The process receives the SIGHUP signal when the session is closed, which it appears to ignore. To avoid this, use the nohup command when starting the process or the bash built-in command disown -h after the process has started:

> help disown
disown: disown [-h] [-ar] [jobspec ...]
     By default, removes each JOBSPEC argument from the table of active jobs.
    If the -h option is given, the job is not removed from the table, but is
    marked so that SIGHUP is not sent to the job if the shell receives a
    SIGHUP.  The -a option, when JOBSPEC is not supplied, means to remove all
    jobs from the job table; the -r option means to remove only running jobs.

Answered by Robert Gamble

Solution #4

daemonize? nohup? SCREEN? (tmux ftw, screen is a piece of garbage 😉

Simply double fork, as every other software has done since the beginning.

# ((exec sleep 30)&)
# grep PPid /proc/`pgrep sleep`/status
PPid:   1
# jobs
# disown
bash: disown: current: no such job

Bang! Finished:-) I’ve used it on a variety of programs and on a variety of old PCs.
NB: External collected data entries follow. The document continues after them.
(* ===== verification/Prelude.v ===== *)
(** * Sociosphere: verification of the platform workspace controller

    The workspace controller keeps a fleet of repositories, their dependency
    graph and the evidence about them consistent.  Its parts, and the files of
    this development that model them:

    - _Governance_ ([gbrg/governance], [gbrg/mcp]).  [Ledger] models the
      hash-chained ledger of [ledger.py] (reading, chaining, verification, the
      pinned head); [Gate] the context-inclusion gate of [gate.py], which meets
      a content decision with a registry decision and persists the result in
      the ledger; [McpGate] the subcommands of [mcp_gate.py] that append to it.
      [Json] and [Sha256] are the canonical serialisation and the digest the
      chain is built from.
    - _Supply-chain risk_ ([gbrg/governance], [gbrg/adapters]).
      [SupplyChainRisk] models the scorer of [supply_chain_risk.py], which seals
      node, path and cluster assessments in the same ledger;
      [SupplyChainPipeline] the derivation of its inputs from the call graph and
      the scoring of an estate ([supply_chain_pipeline.py]); [EvidencePlane] the
      lift of artifacts to observation records ([evidence.py]), with [Sha1] for
      the names of git blobs.
    - _Risk allocation_ ([gbrg/governance]).  [OmniriskAllocation] models the
      walker of [omnirisk_allocation.py], which rolls risk up the cuts of a tree
      and seals a verdict on it; [PortfolioBinding] the binding of a book of
      positions to the leaves of such a tree ([portfolio_position_binding.py]).
    - _Mesh_ ([automation]).  [MeshTopology] ([mesh_topology.py]): the ternary
      tree of backends, its leaders and quorums.  [TriadRotation]
      ([triad_rotation.py]): the rotation of the three masters.  [Lazerus]
      ([lazerus.py], over the regular expressions of [Regex]): the linter of the
      masters' integrity receipts; [MacroTriad] ([triad_receipts.py],
      [macro_triad.py], part of [beacon_producers.py] and [detectors.py]): their
      collection, the quorum over them and the failback it warrants.  [Gf256],
      [HolographicIda] ([holographic_ida.py]): the field and the information
      dispersal.  [StorageResilience] ([storage_resilience.py],
      [storage_placement.py]) and [LeafPropagation] ([leaf_propagation.py]):
      where the fragments go, and the write and read of a leaf against the
      class of node stores; [MeshFsStore] ([mesh_fs_store.py]) is the store of
      files, with its writers interleaved.  [MeshThreat] ([vantage_reports.py],
      [mesh_threat.py], part of [detectors.py]): the threat posture that picks
      the placement of new leaves.
    - _Drive_ ([automation]), on top of the mesh.  [ManifestStore]
      ([manifest_store.py]) replicates the manifests of leaves, [MeshNamespace]
      ([mesh_namespace.py]) the references that name them, [MeshSync]
      ([mesh_sync.py]) is the drive of files with its index and the push and
      pull of directories, [Continuity] ([continuity.py]) the clipboard, inbox
      and handoff kept in it.  [JsonParse] is the reader of [json.loads] that
      the stored records go through.
    - _Propagation_ ([engines/propagation_engine.py]).  [PropagationEngine]
      loads the registries into a graph, [Cascade] computes who is affected by
      a change, [Cycles] searches for dependency cycles, [Propagate] acts on a
      cascade through the verbs of the hosting service.  [GossipBeacon]
      ([engines/gossip_beacon.py]) percolates a change over lanes and edges.
    - _Self-healing_ ([automation]).  [ControlLoop] ([control_loop.py]) is the
      bounded closed loop, [SelfHeal] ([self_heal.py]) the remediations that
      run it, [Envelope] ([envelope.py]) the stamping of events, [Policy]
      ([policy.py], [learning.py]) the response policy and what is learned from
      outcomes, [Suppression] ([suppression.py]) the cool-down of repeated
      signals, [Kernel] the verdict lattice of
      [third_party/procyber/semantic/semantic_algebra.py], [Responder]
      ([responder.py]) the decision over a subject's signals, its execution and
      the run over the inbox.  [MirrorDrift] ([engines/mirror_drift_engine.py])
      derives the status of the mirrors; [Executors] ([executors.py]) carries
      decisions out with verification and rollback; [PrOpener]
      ([pr_opener.py], [open_recorded_proposals.py], part of
      [beacon_producers.py]) opens the recorded proposals; [Telemetry]
      ([telemetry.py], [wordops.py], [liveness.py], [healthz.py]) reports on
      it all, and [Scheduler] ([scheduler.py]) holds the jobs that run it.
    - _Queues and sessions_ ([automation]).  [RateLimiter] ([rate_limiter.py]),
      [DurableQueue] ([durable_queue.py]) and [SessionQuarantine]
      ([session_quarantine.py]).
    - _Events and deployment_ ([automation]).  [Webhooks] ([webhooks.py]) checks
      and queues the deliveries of the hosting service; [PropagationHandler]
      ([propagation_handler.py]) drives a pipeline for every dependent of a push,
      [DevOps] ([devops_orchestrator.py]) is that pipeline, [AutoMerge]
      ([auto_merge_handler.py]) merges the pull requests of a phase.
      [GraphOutput] ([crystal_atlas.py], [reconstruction_bridge.py],
      [post_graph_upserts.py]) records decisions and topics for the shared graph
      and posts them.  [Effects] is the monad these handlers are written in.
    - _Workspace_ ([tools/runner/runner.py]).  [Workspace] merges the manifest with
      its overrides and checks it; [Runner] verifies and updates the lock and
      reports on it; [RunnerTasks] fetches the repositories and runs tasks.
    - _Validation_ ([tools/svf_runner.py]).  [SvfRegistry] reads the registry of
      plans and actions, selects plans for changed paths (with [Fnmatch]) and
      checks actions and the shape of receipts; [SvfRunner] runs a plan, issues
      its receipt and verifies receipts, on a disk of files written by
      [JsonIndent].  [SvfReceipts], [SvfPaths] and [SvfIssue] hold the theorems.

    ** How the code is modelled

    A function that may raise returns [res]; the state a class keeps is a
    record that operations take and return; a file is the list of its lines or
    the value a parser makes of it; a dictionary is the list of its items in
    insertion order ([PyVal]); floats are IEEE binary64 with the rounding of
    the interpreter ([PyVal.F64], ordered in [FloatOrder]); text operations are
    in [PyText].  Clocks, random ids, the hosting service, node stores,
    executors and probes are arguments, and a theorem that needs something of
    one of them says so in a hypothesis or a class and has an instance.  Code
    that several threads or processes run at once ([RateLimiter],
    [DurableQueue]) is a step relation over the shared state.

    ** What the theorems show

    - Ledger: a pinned head determines the events under it (or exhibits a
      SHA-256 collision); deletions are detected; a verified read returns
      exactly the intact ledgers; the first broken record is reported.
    - Gate and MCP gate: inclusion is the meet of both decisions, where the exit
      code of the registry is trusted when it prints nothing that parses; every
      decision leaves a verified ledger, no subcommand breaks the chain.
    - Supply-chain risk: what a verdict rests on, that scores stay in the unit
      interval for all floats, that subjects without evidence are rejected, that
      derived call paths are maximal simple paths of real calls, that server and
      scorer can share one verified ledger, and that no authorization key ever
      reaches the evidence plane.
    - Risk allocation: a tree verifies exactly when every node of every cut
      obeys the laws of the roll-up and the cuts agree; a book verifies exactly
      when its positions source the hierarchy, each backed leaf once in every
      cut; sealing without a ledger path breaks the default ledger.
    - Mesh: quorums intersect, losses below the bound leave the mesh healthy,
      roles rotate evenly; any [k] fragments reconstruct a leaf; a read after a
      bounded seizure returns what was written, and a read never returns
      anything else.
    - Masters and threat: a receipt is admitted exactly when its tokens are in
      their languages; no failback is proposed without a quorum of different
      masters; the posture rises at once, falls only after the dwell, follows
      the majority of the vantages and is what the posture file holds.
    - Drive: after any writes and any tolerated seizure the drive reads as the
      map of the last writes; what is pushed is pulled back, under the same name
      if that has no backslash; the parser inverts the printer on every record
      the drive stores.
    - Propagation: cascades are the shortest distances in the loaded graph,
      cycle detection is exact, acting is confined to the cascade and does not
      repeat a notification; a beacon records every repository at its distance
      and its convergence is closure.
    - Self-healing: loops are bounded, act once between two observations and
      report convergence only on the last one;
      decisions are fail-closed and independent of the order of the signals;
      executions resolve or escalate; learning only lowers autonomy.
    - Acting: a reconciliation is verified or undone, and the closed loop over
      the mirrors heals them or changes nothing; opening a proposal stops at the
      first failure other than that of the listing and merges nothing; after
      three runs the well-formed recorded proposals are exactly those opened and
      those in the dead letters; the drain of the webhook queue charges the quota
      for what it takes; a propagation returns exactly when some call of its
      handler succeeds.
    - Events and deployment: only signed pushes to the main branch reach the
      queue; production is deployed to only after the dependent's own tests and
      staging, and it is rolled back exactly when tests or staging answered no or
      a call raised (the answers of rebuilds and of production are dropped); a phase ends within its
      bounds; requests are merged in order from a clean state; only grounded
      topics are published, and every recorded upsert is posted or dead-lettered.
    - Workspace: overrides are laid over the manifest by name; an update of a lock
      with distinct names changes only the entries of checkouts with an url, and
      the lock then drifts only where there is no url; fetching is idempotent; a
      run executes the command of each target once and answers zero exactly when
      all of them did.
    - Validation: only registered and safe commands are started; a receipt that
      verifies pins the files and the plan it names; the receipt of a passing run
      verifies; the plans selected are those of the matching selectors.
    - Store of files: it reads as the map of the last writes, and with one writer
      to a file no reader sees a part of a write.
    - Queues and sessions: no item is delivered twice under any interleaving,
      the quota holds for every thread schedule, every event received by the
      session protocol is in exactly one place unless an orphan with the same id
      replaced it, with one receipt per outcome.

    ** Fuel

    [build_tree] gets the number of backends, the control loop one more than
    its iteration limit, the drains of the queues one turn for each item,
    the cascade the number of queued plus all dependents,
    the cycle search as many frames as repositories, the JSON reader twice the
    length of its text, a shell pattern its length; each file proves that its
    fuel suffices, so the theorems are about the results and not about runs
    that happen to end.

    ** Not modelled

    Network and process calls, logging, printing and argument parsing; the HTTP
    client of the mesh store, which is little else; the term algebra of the
    semantic kernel.  The programs under [tools] other than the two runners (the
    validators of registries and fixtures, the rendering surfaces of
    [tools/fabric], the generators of reports) are some three hundred scripts that
    each compare one file with a fixed list of fields or lay out one page; they
    keep no state and share none with the parts above, so a model of them would
    restate their field lists.  The reports of [engines] other than the
    propagation engine, the beacon and mirror drift, and the command-line programs,
    are printing around registry files.  The propagation of an event calls itself
    to retry, so it has no fuel that always suffices: when it returns is a theorem. *)

From stdpp Require Export base tactics option list strings gmap sorting pretty.
From Stdlib Require Export ZArith Lia.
You can use redirects and other techniques to create a private channel between yourself and the process.

Create as coproc.sh:

#!/bin/bash

IFS=

run_in_coproc () {
    echo "coproc[$1] -> main"
    read -r; echo $REPLY
}

# dynamic-coprocess-generator. nice.
_coproc () {
    local i o e n=${1//[^A-Za-z0-9_]}; shift
    exec {i}<> <(:) {o}<> >(:) {e}<> >(:)
. /dev/stdin <<COPROC "${@}"
    (("\$@")&) <&$i >&$o 2>&$e
    $n=( $o $i $e )
COPROC
}

# pi-rads-of-awesome?
for x in {0..5}; do
    _coproc COPROC$x run_in_coproc $x
    declare -p COPROC$x
done

for x in COPROC{0..5}; do
. /dev/stdin <<RUN
    read -r -u \${$x[0]}; echo \$REPLY
    echo "$x <- main" >&\${$x[1]}
    read -r -u \${$x[0]}; echo \$REPLY
RUN
done

and then

# ./coproc.sh 
declare -a COPROC0='([0]="21" [1]="16" [2]="23")'
declare -a COPROC1='([0]="24" [1]="19" [2]="26")'
declare -a COPROC2='([0]="27" [1]="22" [2]="29")'
declare -a COPROC3='([0]="30" [1]="25" [2]="32")'
declare -a COPROC4='([0]="33" [1]="28" [2]="35")'
declare -a COPROC5='([0]="36" [1]="31" [2]="38")'
coproc[0] -> main
COPROC0 <- main
coproc[1] -> main
COPROC1 <- main
coproc[2] -> main
COPROC2 <- main
coproc[3] -> main
COPROC3 <- main
coproc[4] -> main
COPROC4 <- main
coproc[5] -> main
COPROC5 <- main

So there you have it, spawn whatever you want. The (:) uses process substitution to start an anonymous pipe, which dies, but the pipe remains since you have a handle to it. Because it’s little racy, and I’d get a “file busy” warning if I ran an actual command, I normally run a sleep 1 instead of: (eg, command true)

“heredoc sourcing”:

. /dev/stdin <<EOF
[...]
EOF

This works on every shell I’ve tried, including busybox and others (initramfs). I’d never seen it done before, and I discovered it on my own while poking around; who knew source could accept args? However, it frequently acts as a much more manageable kind of evaluation, if such a thing exists.

Answered by anthonyrisinger

Solution #5

nohup blah &

Replace blah with the name of your process.